Lemma bitlen_bound v : 0 <= v → v < 2 ^ bitlen v ∧ (v ≠ 0 → 2 ^ (bitlen v - 1) <= v).
Proof.
  intros Hv. unfold bitlen. destruct (Z.eqb_spec v 0) as [->|Hne]; [done|].
  pose proof (Z.log2_spec v ltac:(lia)). replace (Z.log2 v + 1 - 1) with (Z.log2 v) by lia.
  rewrite Z.add_1_r. tauto.
Qed.

Lemma bitlen_unique v n : 0 < n → 2 ^ (n - 1) <= v < 2 ^ n → bitlen v = n.
Proof.
  intros Hn H. pose proof (Z.pow_pos_nonneg 2 (n - 1) ltac:(lia) ltac:(lia)).
  unfold bitlen. destruct (Z.eqb_spec v 0); [lia|].
  rewrite (Z.log2_unique v (n - 1)); [lia|lia|]. by replace (Z.succ (n - 1)) with n by lia.
Qed.

Lemma bitlen_range v w : 0 <= w → word w v → 0 <= bitlen v <= w.
Proof.
  intros Hw [H0 H1]. unfold bitlen. destruct (Z.eqb_spec v 0); [lia|].
  pose proof (Z.log2_nonneg v). pose proof (proj1 (Z.log2_lt_pow2 v w ltac:(lia)) H1). lia.
Qed.

Lemma test_mask x n : 0 <= n → negb (Z.land x (1 ≪ n) =? 0) = Z.testbit x n.
Proof.
  intros Hn. rewrite Z.shiftl_1_l. destruct (Z.testbit x n) eqn:E.
  - apply negb_true_iff, Z.eqb_neq. intros E0. assert (H : Z.testbit (Z.land x (2 ^ n)) n = false)
      by by rewrite E0, Z.bits_0. rewrite Z.land_spec, E, Z.pow2_bits_true in H by done. done.
  - apply negb_false_iff, Z.eqb_eq. apply Z.bits_inj'. intros i Hi.
    rewrite Z.land_spec, Z.pow2_bits_eqb, Z.bits_0 by done. destruct (Z.eqb_spec n i) as [->|]; [by rewrite E|apply andb_false_r].
Qed.

Lemma high_bit_spec x n :
  x ≠ 0 → word (Z.of_nat n + 1) x → Z.of_nat (high_bit x n) = Z.log2 x + 1.
Proof.
  intros Hx. induction n as [|n IH]; intros Hw.
  - cbn [high_bit]. assert (x = 1) as -> by (unfold word in Hw; cbn in Hw; lia). done.
  - unfold high_bit; fold high_bit. rewrite test_mask by lia.
    destruct (Z.testbit x (Z.of_nat (S n))) eqn:E.
    + rewrite (Z.log2_unique x (Z.of_nat (S n))); [lia|lia|]. unfold word in Hw. split; [|rewrite <-Z.add_1_r; apply Hw].
      destruct (Z.le_gt_cases (2 ^ Z.of_nat (S n)) x) as [|Hlt]; [done|].
      rewrite (word_testbit_high (Z.of_nat (S n)) x) in E by (unfold word; lia). done.
    + apply IH. apply word_of_bits; [lia|apply Hw|]. intros i Hi.
      destruct (decide (i = Z.of_nat (S n))) as [->|]; [done|]. apply (word_testbit_high _ _ _ Hw). lia.
Qed.

Lemma bits_loop_spec a p :
  words 32 a → (p <= length a)%nat → bits_loop a p = bitlen (val (take p a)).
Proof.
  intros Ha. induction p as [|p IH]; intros Hp; [done|]. cbn [bits_loop].
  rewrite take_S_at, val_app by lia. cbn [val]. rewrite length_take_le, Z.mul_0_r, Z.add_0_r by lia.
  pose proof (val_bound (take p a) ltac:(by apply Forall_take)) as Hv. rewrite length_take_le in Hv by lia.
  pose proof (words_at 32 a p ltac:(lia) Ha) as Hx. set (x := a @@ p) in *. unfold word in *.
  destruct (Z.eqb_spec x 0) as [->|Hx0]; cbn [negb]; [rewrite IH by lia; f_equal; lia|].
  pose proof (Z.log2_spec x ltac:(lia)) as Hlog. pose proof (Z.log2_nonneg x).
  rewrite Nat2Z.inj_add, high_bit_spec, Nat2Z.inj_mul by done. change (Z.of_nat 32) with 32.
  symmetry. apply bitlen_unique; [lia|].
  replace (32 * Z.of_nat p + (Z.log2 x + 1) - 1) with (32 * Z.of_nat p + Z.log2 x) by lia.
  rewrite !Z.add_1_r, !Z.pow_add_r by lia. nia.
Qed.

Lemma bits_spec a : limbs a → bits a = bitlen (val a).
Proof. intros [Hl Hw]. unfold bits. rewrite bits_loop_spec, take_ge by (done || lia). done. Qed.

(** ** Division *)

(** Setting a clear bit of the quotient adds its weight. *)
Lemma set_bit_spec q n :
  limbs q → (n < 256)%nat → Z.testbit (val q) (Z.of_nat n) = false →
  computes (<[(n / 32)%nat := Z.lor (q @@ (n / 32)) (1 ≪ Z.land (Z.of_nat n) 31)]> q) (val q + 2 ^ Z.of_nat n).
Proof.
  intros [Hl Hw] Hn Hb. change 31 with (Z.ones 5) at 1. rewrite Z.land_ones, Z.shiftl_1_l by lia.
  change (2 ^ 5) with 32. assert (Hi : (n / 32 < LIMBS)%nat) by (apply Nat.Div0.div_lt_upper_bound; unfold LIMBS; lia).
  assert (En : Z.of_nat n = 32 * Z.of_nat (n / 32) + Z.of_nat n mod 32)
    by (rewrite Nat2Z.inj_div; apply Z.div_mod; lia).
  pose proof (Z.mod_pos_bound (Z.of_nat n) 32 ltac:(lia)) as Hm.
  rewrite val_testbit in Hb by (done || lia). change 32 with (Z.of_nat 32) in Hb at 1.
  rewrite <-Nat2Z.inj_div, Nat2Z.id in Hb.
  set (j := (n / 32)%nat) in *. set (b := Z.of_nat n mod 32) in *. clearbody j b.
  assert (Hx : word 32 (q @@ j)) by by apply words_at.
  assert (Eor : Z.lor (q @@ j) (2 ^ b) = q @@ j + 2 ^ b).
  { rewrite <-Z.lxor_lor, <-Z.add_nocarry_lxor; [done| |];
      (apply Z.bits_inj'; intros i Hi'; rewrite Z.land_spec, Z.pow2_bits_eqb, Z.bits_0 by lia;
       destruct (Z.eqb_spec b i) as [<-|]; [by rewrite Hb|apply andb_false_r]). }
  split; [split; [by rewrite length_insert|]|].
  - apply Forall_insert; [done|]. apply word_lor; [lia|done|]. split; [lia|]. apply Z.pow_lt_mono_r; lia.
  - rewrite Eor, insert_take_drop, val_app by lia. cbn [val]. rewrite length_take_le by lia.
    rewrite <-(take_drop_middle q j (q @@ j)) at 4 by (apply lookup_at; lia).
    rewrite val_app, length_take_le by lia. cbn [val]. rewrite En, Z.pow_add_r by lia. lia.
Qed.
(* ===== verification/BlockIndex.v ===== *)
(** The tree of block headers: [CBlockIndex] of [src/chain.h], its ancestors and
    work in [src/chain.cpp], and [BlockManager::AddToBlockIndex] of
    [src/node/blockstorage.cpp].

    The entries live in the map [m_block_index]; a pointer to an entry is its
    key, the hash of the block.  An operation that runs into a failed assertion,
    a null pointer or a division by zero is [None].  Every tree that
    [AddToBlockIndex] builds satisfies the invariant of [block_index_invariant];
    on such a tree the walk over the skip list finds the ancestor that walking
    back block by block finds ([ancestors_correct]), and
    [LastCommonAncestor] the fork point. *)
From S2P Require Import Prelude SphTypes Serialize Uint256 Block Arith256.
From stdpp Require Import list gmap fin_sets sorting.
#[local] Open Scope Z_scope.

(** ** Entries *)

Abbreviation ptr := (list Z).

Record CBlockIndex := mk_index {
  pprev : option ptr; pskip : option ptr; nHeight : Z; nChainWork : list Z; nStatus : Z;
  nVersion : Z; hashMerkleRoot : list Z; nTime : Z; nBits : Z; nNonce : Z;
  nSequenceId : Z; nTimeMax : Z }.

Abbreviation BlockMap := (gmap ptr CBlockIndex).

(** The constructor from a header, with the default values of the other members. *)
Definition CBlockIndex_of (block : CBlockHeader) : CBlockIndex :=
  mk_index None None 0 (base_uint_of 0) 0 (Block.nVersion block) (Block.hashMerkleRoot block)
    (Block.nTime block) (Block.nBits block) (Block.nNonce block) 0 0.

■ ■ ■

* Task item
From the line holding "intros Hw [H0" to the line holding "- unfold high_bit;", inclusive, restate each line above exactly as written.

* Answer to this exercise
  intros Hw [H0 H1]. unfold bitlen. destruct (Z.eqb_spec v 0); [lia|].
  pose proof (Z.log2_nonneg v). pose proof (proj1 (Z.log2_lt_pow2 v w ltac:(lia)) H1). lia.
Qed.

Lemma test_mask x n : 0 <= n → negb (Z.land x (1 ≪ n) =? 0) = Z.testbit x n.
Proof.
  intros Hn. rewrite Z.shiftl_1_l. destruct (Z.testbit x n) eqn:E.
  - apply negb_true_iff, Z.eqb_neq. intros E0. assert (H : Z.testbit (Z.land x (2 ^ n)) n = false)
      by by rewrite E0, Z.bits_0. rewrite Z.land_spec, E, Z.pow2_bits_true in H by done. done.
  - apply negb_false_iff, Z.eqb_eq. apply Z.bits_inj'. intros i Hi.
    rewrite Z.land_spec, Z.pow2_bits_eqb, Z.bits_0 by done. destruct (Z.eqb_spec n i) as [->|]; [by rewrite E|apply andb_false_r].
Qed.

Lemma high_bit_spec x n :
  x ≠ 0 → word (Z.of_nat n + 1) x → Z.of_nat (high_bit x n) = Z.log2 x + 1.
Proof.
  intros Hx. induction n as [|n IH]; intros Hw.
  - cbn [high_bit]. assert (x = 1) as -> by (unfold word in Hw; cbn in Hw; lia). done.
  - unfold high_bit; fold high_bit. rewrite test_mask by lia.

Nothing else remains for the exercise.